(** *** A buffer that parses is a frame *)

Lemma be16_at_range buf i : (2 * i + 2 <= length buf)%nat -> 0 <= be16_at buf i < 65536.
Proof. intros H. unfold be16_at. apply be_dec2. rewrite length_take, length_drop. lia. Qed.

Lemma be16_at_enc buf i : (2 * i + 2 <= length buf)%nat -> be_enc 2 (be16_at buf i) = take 2 (drop (2 * i) buf).
Proof. intros H. apply be_enc_dec. rewrite length_take, length_drop. lia. Qed.

Lemma magic2_bytes a b : 0 <= a < 256 -> 0 <= b < 256 -> Z.lor (Z.shiftl a 8) b = PACKET_MAGIC2 -> a = 0x89 /\ b = 0xab.
Proof.
  intros Ha Hb. rewrite Z.shiftl_mul_pow2, lor_disjoint by (zpow; lia). unfold PACKET_MAGIC2. zpow. lia.
Qed.

(** Ten bytes of fields and the rest. *)
Lemma buf_fields buf : 10 <= zlen buf ->
  buf = be_enc 2 (be16_at buf 0) ++ be_enc 2 (be16_at buf 1) ++ be_enc 2 (be16_at buf 2)
    ++ be_enc 2 (be16_at buf 3) ++ be_enc 2 (be16_at buf 4) ++ drop 10 buf.
Proof.
  intros H. rewrite !be16_at_enc by lia. do 10 (destruct buf as [|? buf]; [cbn in H; lia|]). reflexivity.
Qed.

(** A list cut at [h], [d] and two bytes. *)
Lemma cut_body (l : list byte) (h d : nat) (a b : byte) :
  (h + d + 2 <= length l)%nat -> l !! (h + d)%nat = Some a -> l !! (h + d + 1)%nat = Some b ->
  l = take h l ++ take d (drop h l) ++ [a; b] ++ drop (h + d + 2) l.
Proof.
  intros Hl Ha Hb. transitivity (take h l ++ drop h l); [symmetry; apply take_drop|]. f_equal.
  transitivity (take d (drop h l) ++ drop d (drop h l)); [symmetry; apply take_drop|]. f_equal.
  rewrite drop_drop, (drop_S _ _ _ Ha). cbn [app]. f_equal.
  replace (S (h + d)) with (h + d + 1)%nat by lia. rewrite (drop_S _ _ _ Hb). f_equal. f_equal. lia.
Qed.
(* ===== verification/GameServer.v ===== *)
(** * The game server

    src/gameserver.cpp: the table of sessions and [GameserverMain], which
    receives a datagram and hands it to a session, closes one or opens one; and
    [SessionMain] of src/session.cpp, the thread of a session, one round of its
    loop at a time.  Session objects live in a heap, because threads keep
    pointers to them; a deleted object is not in the heap any more, and what
    reads it has no result.  Every session keeps the same pointer, to the
    static [client] that [recvfrom] overwrites: a datagram of a session goes to
    the address stored there at that moment.  Closing a session deletes its
    player, whose destructor saves it: what else the program reads and changes
    (the database, the clock) is the [World], and the destructor and
    [processPacket] are arguments here; Handlers.v has the program's. *)

From stdpp Require Import gmap.
From S2P Require Import Prelude KcpTypes Packet Session.

Section server.
Context {Addr Player World : Type}.

(** A thread: its session pointer, and the variables [key] and [packet]. *)
Record thread := mkThread { t_session : nat; t_key : option (list byte); t_packet : Packet }.

(** [sessionList] is [g_slots]; [g_next] is the next pointer [new] returns (one
    that no object had before); [g_sent] is what [sendto] was given. *)
Record server := mkServer {
  g_client : Addr; g_interval : Z; g_slots : list (option nat); g_heap : gmap nat (Session Player);
  g_next : nat; g_threads : list thread; g_sent : list (Addr * list byte); g_world : World }.

Definition set_client (a : Addr) (g : server) : server :=
  mkServer a (g_interval g) (g_slots g) (g_heap g) (g_next g) (g_threads g) (g_sent g) (g_world g).

Definition set_heap (h : gmap nat (Session Player)) (g : server) : server :=
  mkServer (g_client g) (g_interval g) (g_slots g) h (g_next g) (g_threads g) (g_sent g) (g_world g).

Definition set_slot (i : nat) (p : option nat) (g : server) : server :=
  mkServer (g_client g) (g_interval g) (<[i := p]> (g_slots g)) (g_heap g) (g_next g) (g_threads g) (g_sent g) (g_world g).

Definition set_threads (ts : list thread) (g : server) : server :=
  mkServer (g_client g) (g_interval g) (g_slots g) (g_heap g) (g_next g) ts (g_sent g) (g_world g).

(** [Gameserver::send(client, msg, sz)] for each datagram, in order. *)
Definition emit (out : list (list byte)) (g : server) : server :=
  mkServer (g_client g) (g_interval g) (g_slots g) (g_heap g) (g_next g) (g_threads g)
    (g_sent g ++ map (pair (g_client g)) out) (g_world g).

Definition set_world (w : World) (g : server) : server :=
  mkServer (g_client g) (g_interval g) (g_slots g) (g_heap g) (g_next g) (g_threads g) (g_sent g) w.

(** The object is changed and its datagrams are sent. *)
Definition store (p : nat) (s : Session Player) (out : list (list byte)) (g : server) : server :=
  emit out (set_heap (<[p := s]> (g_heap g)) g).

(** After [start]: [maxSessions] slots, all NULL.  [interval]: [kcpInterval],
    100 unless it was set. *)
Definition gs_start (client : Addr) (interval : Z) (maxSessions : nat) (w : World) : server :=
  mkServer client interval (replicate maxSessions None) ∅ 0 [] [] w.

(** ** Closing a session

    [~Player]: the world afterwards; [None]: it fails. *)
Variable del_player : Player -> server -> option World.

(** [Session::close] of the object at [p]: the transport is deleted, then the
    player. *)
Definition close_at (p : nat) (reason : Z) (g : server) : option server :=
  s ← g_heap g !! p;
  let '(s', out) := close s reason in
  let g := store p (setKcp s None) out g in
  w ← match s_player s with None => Some (g_world g) | Some player => del_player player g end;
  Some (store p s' [] (set_world w g)).

(** ** Reading the handshake *)

Definition hs_field (i : nat) (d : list byte) : Z := be_dec (take 4 (drop (4 * i) d)).
Definition hs_magic1 := hs_field 0.
Definition hs_sid1 := hs_field 1.
Definition hs_sid2 := hs_field 2.
Definition hs_cmd := hs_field 3.
Definition hs_magic2 := hs_field 4.
Definition HANDSHAKE_SIZE : Z := 20.

Definition hs_sid (d : list byte) : Z := Z.lor (u64 (Z.shiftl (hs_sid2 d) 32)) (hs_sid1 d).

Definition is_close (d : list byte) : bool := (hs_magic1 d =? 0x194) && (hs_magic2 d =? 0x19419494).
Definition is_open (d : list byte) : bool :=
  (hs_magic1 d =? 0xff) && (hs_cmd d =? 1234567890) && (hs_magic2 d =? 0xffffffff).

(** [((unsigned long long* ) pkt_buf)[0]] *)
Definition kcp_sid (d : list byte) : Z := le_dec (take 8 d).

(** ** The loop over the sessions

    The result says whether a session took the datagram ([i < maxSessions]);
    [sid] is the variable, which the handshake overwrites. *)

Fixpoint scan (slots : list (option nat)) (sid : Z) (d : list byte) (g : server) : option (bool * server) :=
  match slots with
  | [] => Some (false, g)
  | None :: slots => scan slots sid d g
  | Some p :: slots =>
      s ← g_heap g !! p;
      if getState s <? NOT_CONNECTED then scan slots sid d g
      else
        match s_kcp s with
        | None => scan slots sid d g
        | Some ks =>
            if getSessionId ks =? sid then
              '(_, ks) ← pushToKcp ks d;
              Some (true, store p (setKcp s (Some ks)) [] g)
            else
              let sid := hs_sid d in
              if negb (getSessionId ks =? sid)
                 && (negb (Z.land sid 0xffffffff =? hs_sid1 d) && negb (hs_sid2 d =? 0))
              then scan slots sid d g
              else if is_close d then
                g ← close_at p (hs_cmd d) g; Some (true, g)
              else scan slots sid d g
        end
  end.

(** ** A place for a new session *)

(** [delete sessionList[i]; sessionList[i] = NULL;]: the destructor closes
    with reason 12. *)
Definition delete_session (i : nat) (g : server) : option server :=
  match g_slots g !! i with
  | Some (Some p) =>
      g ← close_at p 12 g;
      Some (set_slot i None (set_heap (delete p (g_heap g)) g))
  | Some None => Some g
  | None => None
  end.

(** The loop from [i]; a closed session is looked at again ([i--]).
    [None]: the fuel is used up or the table is read outside. *)
Fixpoint find_slot (fuel : nat) (i tries : nat) (g : server) : option (nat * server) :=
  match fuel with
  | O => None
  | S fuel =>
      if (length (g_slots g) <=? i)%nat then Some (i, g)
      else
        match g_slots g !! i with
        | None => None
        | Some None => Some (i, g)
        | Some (Some p) =>
            s ← g_heap g !! p;
            let again reason tries :=
              g ← close_at p reason g;
              if (5 <=? tries)%nat then
                match i with
                | O => None
                | S j => g ← delete_session j g; Some (j, g)
                end
              else find_slot fuel i tries g in
            let st := getState s in
            if st =? NOT_CONNECTED then g ← delete_session i g; Some (i, g)
            else if st =? TIMEOUT then again 10 (S tries)
            else if st =? ERROR then again 12 (S tries)
            else if st =? FINISHED then again 3 tries
            else find_slot fuel (S i) tries g
        end
  end.

(** [new] for an object [s]. *)
Definition alloc (s : Session Player) (g : server) : server :=
  mkServer (g_client g) (g_interval g) (g_slots g) (<[g_next g := s]> (g_heap g)) (S (g_next g)) (g_threads g) (g_sent g) (g_world g).

(** What the environment decides while a datagram is handled. *)
Record env := mkEnv {
  e_sid : Z;                       (* the bytes from getrandom *)
  e_sent : Z;                      (* what Gameserver::send returns for the reply *)
  e_now : Z;                       (* curTimeMs() *)
  e_mallocs : bool * bool * bool;
  e_junk_seed : Z; e_junk_key : list byte }.

(** [sessionList[i] = new Session(gs, &client, sid)] and its thread;
    [None]: the constructor throws. *)
Definition new_session (e : env) (i : nat) (g : server) : option server :=
  let '(m1, m2, m3) := e_mallocs e in
  ks ← new_KcpSession (e_sid e) (g_interval g) m1 m2 m3;
  let p := g_next g in
  let g := set_slot i (Some p) (alloc (new_Session ks (e_now e) (e_junk_seed e) (e_junk_key e)) g) in
  Some (set_threads (g_threads g ++ [mkThread p None (new_packet 0)]) g).

Definition open_session (e : env) (g : server) : option server :=
  let g := emit [handshake 0x145 (e_sid e) 1234567890 0x14514545] g in
  if e_sent e <? HANDSHAKE_SIZE then Some g
  else
    '(i, g) ← find_slot (3 * length (g_slots g) + 1) 0 0 g;
    if (length (g_slots g) <=? i)%nat then Some (emit [close_datagram (e_sid e) 5] g)
    else new_session e i g.

(** One datagram, from [recvfrom] to the end of the loop's body. *)
Definition on_datagram (e : env) (from : Addr) (d : list byte) (g : server) : option server :=
  let g := set_client from g in
  if zlen d <? HANDSHAKE_SIZE then Some g
  else
    '(taken, g) ← scan (g_slots g) (kcp_sid d) d g;
    if taken : bool then Some g
    else if is_open d then open_session e g
    else Some g.

(** ** Looking a session up, stopping

    [sessionList] is not NULL while the server runs.  The first [None]: a NULL
    slot is dereferenced; the inner one is the NULL that is returned. *)
Fixpoint getSessionById (slots : list (option nat)) (id : Z) (g : server) : option (option nat) :=
  match slots with
  | [] => Some None
  | None :: _ => None
  | Some p :: slots =>
      s ← g_heap g !! p;
      match s_kcp s with
      | None => getSessionById slots id g
      | Some ks => if getSessionId ks =? id then Some (Some p) else getSessionById slots id g
      end
  end.

Fixpoint getSessionByUid (getUid : Player -> Z) (slots : list (option nat)) (id : Z) (g : server)
  : option (option nat) :=
  match slots with
  | [] => Some None
  | None :: _ => None
  | Some p :: slots =>
      s ← g_heap g !! p;
      match s_player s with
      | None => getSessionByUid getUid slots id g
      | Some player => if getUid player =? id then Some (Some p) else getSessionByUid getUid slots id g
      end
  end.

(** [Gameserver::stop]: every session is closed with reason 6 and deleted,
    the first [n] slots of them so far. *)
Fixpoint stop (n : nat) (g : server) : option server :=
  match n with
  | O => Some g
  | S i =>
      g ← stop i g;
      match g_slots g !! i with
      | Some (Some p) =>
          g ← close_at p 6 g;
          delete_session i g
      | Some None => Some g
      | None => None
      end
  end.

Definition gs_stop (g : server) : option server := stop (length (g_slots g)) g.

(** ** The thread of a session *)

(** [processPacket] of src/packet_handlers.cpp for the session at a pointer:
    the value returned, [isValid] and the server; [None]: a handler fails. *)
Variable processPacket : nat -> Packet -> server -> option (Z * bool * server).

Variable dispatch_key : option (list byte).

(** The variable [key] before a packet is decrypted. *)
Definition turn_key (s : Session Player) (key : option (list byte)) : option (list byte) :=
  if useSecretKey s then Some (s_key s) else match dispatch_key with Some k => Some k | None => key end.

(** A packet from [kcp->recv]; the result: whether the loop is left, the
    server, the thread's variables. *)
Definition on_packet (t : thread) (buf : list byte) (g : server) : option (bool * server * thread) :=
  s ← g_heap g !! t_session t;
  let key := turn_key s (t_key t) in
  plain ← match key with Some k => HyvCryptXor buf k | None => Some buf end;
  match parse (t_packet t) (Some plain) with
  | p_throw | p_overread => None
  | p_reject p => Some (false, g, mkThread (t_session t) key p)
  | p_ok p =>
      '(r, valid, g) ← processPacket (t_session t) p g;
      s ← g_heap g !! t_session t;
      Some (valid && (r <? 0) && (getState s <=? NOT_CONNECTED), g, mkThread (t_session t) key p)
  end.

(** One round; the thread has ended when there is none in the result.  The
    local [kcp] is the transport the session had when the thread started, so
    there is no result when that has been deleted. *)
Definition turn (now : Z) (t : thread) (g : server) : option (server * option thread) :=
  let p := t_session t in
  let finish g reason := g ← close_at p reason g; Some (g, None) in
  s ← g_heap g !! p;
  if getState s <=? NOT_CONNECTED then finish g 3
  else
    ks ← s_kcp s;
    let '(r, buf, ks) := ks_recv (0, []) ks (16 * 1024) in
    let g := store p (setKcp s (Some ks)) [] g in
    '(stop, g, t) ← if r <? 0 then Some (false, g, t) else on_packet t buf g;
    if stop : bool then finish g 3
    else
      s ← g_heap g !! p;
      ks ← s_kcp s;
      let '(ks, out) := ks_update ks 50 in
      let g := store p (setKcp s (Some ks)) out g in
      if u64 (s_last_ping s + 30 * 1000) <? now then finish g 10
      else Some (g, Some t).

(** ** Executions

    The main thread takes a datagram, the thread at [i] makes a round, or the
    rest of the program and of the machine changes the world. *)
Inductive event :=
| Datagram (e : env) (from : Addr) (d : list byte) | Turn (i : nat) (now : Z) | Outside (w : World).

Definition gs_step (ev : event) (g : server) : option server :=
  match ev with
  | Datagram e from d => on_datagram e from d g
  | Turn i now =>
      t ← g_threads g !! i;
      '(g, t) ← turn now t g;
      Some (match t with
            | Some t => set_threads (<[i := t]> (g_threads g)) g
            | None => set_threads (delete i (g_threads g)) g
            end)
  | Outside w => Some (set_world w g)
  end.

Fixpoint gs_run (evs : list event) (g : server) : option server :=
  match evs with
  | [] => Some g
  | ev :: evs => g ← gs_step ev g; gs_run evs g
  end.
End server.

Arguments server : clear implicits.
Arguments event : clear implicits.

----

> [What the task requires] Check each line of the listing above for the string "program". Report only how many have it.

> [Solution] 3